Lemma zscale_zbind {K L} c (f : K -> list (L * Z)) es :
  zscale c (zbind f es) = zbind (fun k => zscale c (f k)) es.
Proof.
  induction es as [|[k w] es IH]; [done|]. rewrite !zbind_cons. unfold zscale at 1.
  rewrite map_app. fold (zscale c (zbind f es)). rewrite IH. f_equal. unfold zscale.
  rewrite !map_map. apply map_ext. intros [l x]. cbn [fst snd]. f_equal. lia.
Qed.

Lemma zbind_plus {K L} `{LinearCmp K, LinearCmp L} (f g : K -> list (L * Z)) es :
  zbind (fun k => f k ++ g k) es ≡z zbind f es ++ zbind g es.
Proof.
  intros l. rewrite weight_app, !weight_bind, <- wsum_plus. apply wsum_ext.
  intros k w _. by rewrite weight_app.
Qed.

(** A weighted sum of weighted sums may be taken in either order. *)
Lemma wsum_exchange {K L} (f : K -> L -> Z) (es : list (K * Z)) (fs : list (L * Z)) :
  wsum (fun k => wsum (f k) fs) es = wsum (fun l => wsum (fun k => f k l) es) fs.
Proof.
  induction es as [|[k w] es IH]; simpl.
  - by rewrite wsum_0.
  - by rewrite IH, wsum_plus, wsum_mult.
Qed.

(** ** Canonical forms *)

Section canonical.
Context {K : Type} `{LinearCmp K}.
Implicit Types (k : K) (es : list (K * Z)).

(** In a map the total weight of a key is its entry. *)
Lemma weight_bt_get es k : bt_sorted es -> weight es k = default 0 (bt_get k es).
Proof.
  induction es as [|[k' w] es IH]; simpl; intros Hs; [done|].
  apply bt_sorted_cons_inv in Hs as [Hs Hall]. rewrite (IH Hs).
  case_cmp_eqb k k'; [|lia]. subst. rewrite bt_get_below by done. simpl. lia.
Qed.

Lemma zcanonical_bt_get es k w :
  zcanonical es -> bt_get k es = Some w <-> weight es k = w /\ w <> 0.
Proof.
  intros [Hs Hnz]. rewrite (weight_bt_get _ _ Hs).
  destruct (bt_get k es) as [w'|] eqn:E; simpl;
    [|split; [done|]; by intros [<- ?]].
  apply bt_get_In in E. rewrite Forall_forall in Hnz. specialize (Hnz _ E).
  simpl in Hnz. naive_solver.
Qed.

(** A Z-set has one canonical form. *)
Lemma zcanonical_unique es1 es2 :
  zcanonical es1 -> zcanonical es2 -> es1 ≡z es2 -> es1 = es2.
Proof.
  intros H1 H2 Heq. apply bt_ext; [apply H1|apply H2|]. intros k.
  destruct (bt_get k es1) as [w|] eqn:E.
  - apply (zcanonical_bt_get _ _ _ H1) in E as [Hw Hnz].
    symmetry. apply (zcanonical_bt_get _ _ _ H2). by rewrite <- Heq.
  - destruct (bt_get k es2) as [w|] eqn:E2; [|done].
    apply (zcanonical_bt_get _ _ _ H2) in E2 as [Hw Hnz].
    rewrite <- Heq in Hw. by rewrite (proj2 (zcanonical_bt_get _ k w H1)) in E.
Qed.

Lemma zcanonical_nil : zcanonical ([] : list (K * Z)).
Proof. split; constructor. Qed.

Lemma zcanonical_zeq_nil es : zcanonical es -> es ≡z [] -> es = [].
Proof. intros Hc Hz. by apply zcanonical_unique; [|apply zcanonical_nil|]. Qed.

(** Replacing an entry by a new total, dropping it at zero, stays canonical. *)
Definition zset_to k w es : list (K * Z) :=
  if w =? 0 then bt_remove k es else bt_insert k w es.

Lemma zset_to_canonical k w es : zcanonical es -> zcanonical (zset_to k w es).
Proof.
  intros [Hs Hnz]. unfold zset_to. destruct (Z.eqb_spec w 0).
  - split; [by apply bt_remove_sorted|by apply bt_remove_Forall].
  - split; [by apply bt_insert_sorted|by apply bt_insert_Forall].
Qed.

Lemma weight_zset_to k w es k' :
  bt_sorted es -> weight (zset_to k w es) k' = if cmp_eqb k' k then w else weight es k'.
Proof.
  intros Hs. unfold zset_to. destruct (Z.eqb_spec w 0).
  - rewrite !weight_bt_get, bt_get_remove by auto with mutiny.
    subst. by destruct (cmp_eqb k' k).
  - rewrite !weight_bt_get, bt_get_insert by auto with mutiny.
    by destruct (cmp_eqb k' k).
Qed.

(** Adding one entry to a canonical map. *)
Lemma zset_to_add k w es :
  bt_sorted es -> zset_to k (weight es k + w) es ≡z es ++ [(k, w)].
Proof.
  intros Hs k'. rewrite weight_zset_to, weight_app by done. simpl.
  case_cmp_eqb k' k; subst; lia.
Qed.

(** The canonical form, over unbounded integers. *)
Definition zcanon es : list (K * Z) :=
  fold_left (fun m e => zset_to e.1 (weight m e.1 + e.2) m) es [].

Lemma zcanon_fold es m :
  zcanonical m ->
  zcanonical (fold_left (fun m e => zset_to e.1 (weight m e.1 + e.2) m) es m) /\
  fold_left (fun m e => zset_to e.1 (weight m e.1 + e.2) m) es m ≡z m ++ es.
Proof.
  revert m. induction es as [|[k w] es IH]; intros m Hc; cbn [fold_left].
  - rewrite app_nil_r. by split.
  - destruct (IH (zset_to k (weight m k + w) m)) as [IHc IHz]; [by apply zset_to_canonical|].
    split; [done|]. rewrite IHz, zset_to_add by apply Hc. by rewrite <- app_assoc.
Qed.

Lemma zcanon_spec es : zcanonical (zcanon es) /\ zcanon es ≡z es.
Proof. apply (zcanon_fold es []), zcanonical_nil. Qed.

Lemma zcanon_unique es es' : zcanonical es -> es ≡z es' -> es = zcanon es'.
Proof.
  intros Hc Hz. destruct (zcanon_spec es') as [Hc' Hz'].
  apply zcanonical_unique; [done..|]. by rewrite Hz, Hz'.
Qed.

Lemma zcanonical_get es es' k :
  zcanonical es -> zcanonical es' -> weight es k = weight es' k -> bt_get k es = bt_get k es'.
Proof.
  intros Hc Hc' Hw. destruct (bt_get k es) as [w|] eqn:E.
  - symmetry. apply (zcanonical_bt_get _ _ _ Hc) in E as [<- Hnz].
    apply (zcanonical_bt_get _ _ _ Hc'). by rewrite <- Hw.
  - destruct (bt_get k es') as [w|] eqn:E'; [|done].
    apply (zcanonical_bt_get _ _ _ Hc') in E' as [<- Hnz].
    by rewrite (proj2 (zcanonical_bt_get _ k _ Hc) (conj Hw Hnz)) in E.
Qed.

Lemma weight_filter (P : K -> bool) es k :
  weight (List.filter (fun e => P e.1) es) k = if P k then weight es k else 0.
Proof.
  induction es as [|[k' w] es IH]; simpl; [by destruct (P k)|].
  destruct (P k') eqn:E; simpl; rewrite IH; case_cmp_eqb k k'; subst; rewrite ?E; try done;
    destruct (P k); lia.
Qed.

Lemma zcanonical_filter (P : K -> bool) es :
  zcanonical es -> zcanonical (List.filter (fun e => P e.1) es).
Proof.
  intros [Hs Hnz]. induction es as [|[k w] es IH]; simpl; [apply zcanonical_nil|].
  apply bt_sorted_cons_inv in Hs as [Hs Hall]. inversion Hnz; subst.
  destruct (IH Hs) as [IHs IHn]; [done|]. destruct (P k); [|done].
  split; [|by constructor]. constructor; [done|].
  rewrite Forall_forall in Hall. apply Forall_forall. intros e He.
  apply Hall. apply list_elem_of_In in He. apply filter_In in He as [He _]. by apply list_elem_of_In.
Qed.

Lemma bt_sorted_NoDup {V} (m : list (K * V)) : bt_sorted m -> NoDup (map fst m).
Proof.
  induction m as [|[k v] m IH]; simpl; intros Hs; [constructor|].
  apply bt_sorted_cons_inv in Hs as [Hs Hall]. constructor; [|by apply IH].
  intros Hin. apply list_elem_of_In, in_map_iff in Hin as ([k' v'] & Heq & Hin).
  simpl in Heq. subst. rewrite Forall_forall in Hall.
  specialize (Hall (k, v') ltac:(by apply list_elem_of_In)).
  by apply cmp_lt_irrefl in Hall.
Qed.
End canonical.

..........

## Directions for this task
What is needed is a verbatim copy of every line in the records above from the one containing "Lemma weight_bt_get es" down to the one containing "- split; [by apply bt_remove_sorted|by", both included, and nothing more.

## Solution
Lemma weight_bt_get es k : bt_sorted es -> weight es k = default 0 (bt_get k es).
Proof.
  induction es as [|[k' w] es IH]; simpl; intros Hs; [done|].
  apply bt_sorted_cons_inv in Hs as [Hs Hall]. rewrite (IH Hs).
  case_cmp_eqb k k'; [|lia]. subst. rewrite bt_get_below by done. simpl. lia.
Qed.

Lemma zcanonical_bt_get es k w :
  zcanonical es -> bt_get k es = Some w <-> weight es k = w /\ w <> 0.
Proof.
  intros [Hs Hnz]. rewrite (weight_bt_get _ _ Hs).
  destruct (bt_get k es) as [w'|] eqn:E; simpl;
    [|split; [done|]; by intros [<- ?]].
  apply bt_get_In in E. rewrite Forall_forall in Hnz. specialize (Hnz _ E).
  simpl in Hnz. naive_solver.
Qed.

(** A Z-set has one canonical form. *)
Lemma zcanonical_unique es1 es2 :
  zcanonical es1 -> zcanonical es2 -> es1 ≡z es2 -> es1 = es2.
Proof.
  intros H1 H2 Heq. apply bt_ext; [apply H1|apply H2|]. intros k.
  destruct (bt_get k es1) as [w|] eqn:E.
  - apply (zcanonical_bt_get _ _ _ H1) in E as [Hw Hnz].
    symmetry. apply (zcanonical_bt_get _ _ _ H2). by rewrite <- Heq.
  - destruct (bt_get k es2) as [w|] eqn:E2; [|done].
    apply (zcanonical_bt_get _ _ _ H2) in E2 as [Hw Hnz].
    rewrite <- Heq in Hw. by rewrite (proj2 (zcanonical_bt_get _ k w H1)) in E.
Qed.

Lemma zcanonical_nil : zcanonical ([] : list (K * Z)).
Proof. split; constructor. Qed.

Lemma zcanonical_zeq_nil es : zcanonical es -> es ≡z [] -> es = [].
Proof. intros Hc Hz. by apply zcanonical_unique; [|apply zcanonical_nil|]. Qed.

(** Replacing an entry by a new total, dropping it at zero, stays canonical. *)
Definition zset_to k w es : list (K * Z) :=
  if w =? 0 then bt_remove k es else bt_insert k w es.

Lemma zset_to_canonical k w es : zcanonical es -> zcanonical (zset_to k w es).
Proof.
  intros [Hs Hnz]. unfold zset_to. destruct (Z.eqb_spec w 0).
  - split; [by apply bt_remove_sorted|by apply bt_remove_Forall].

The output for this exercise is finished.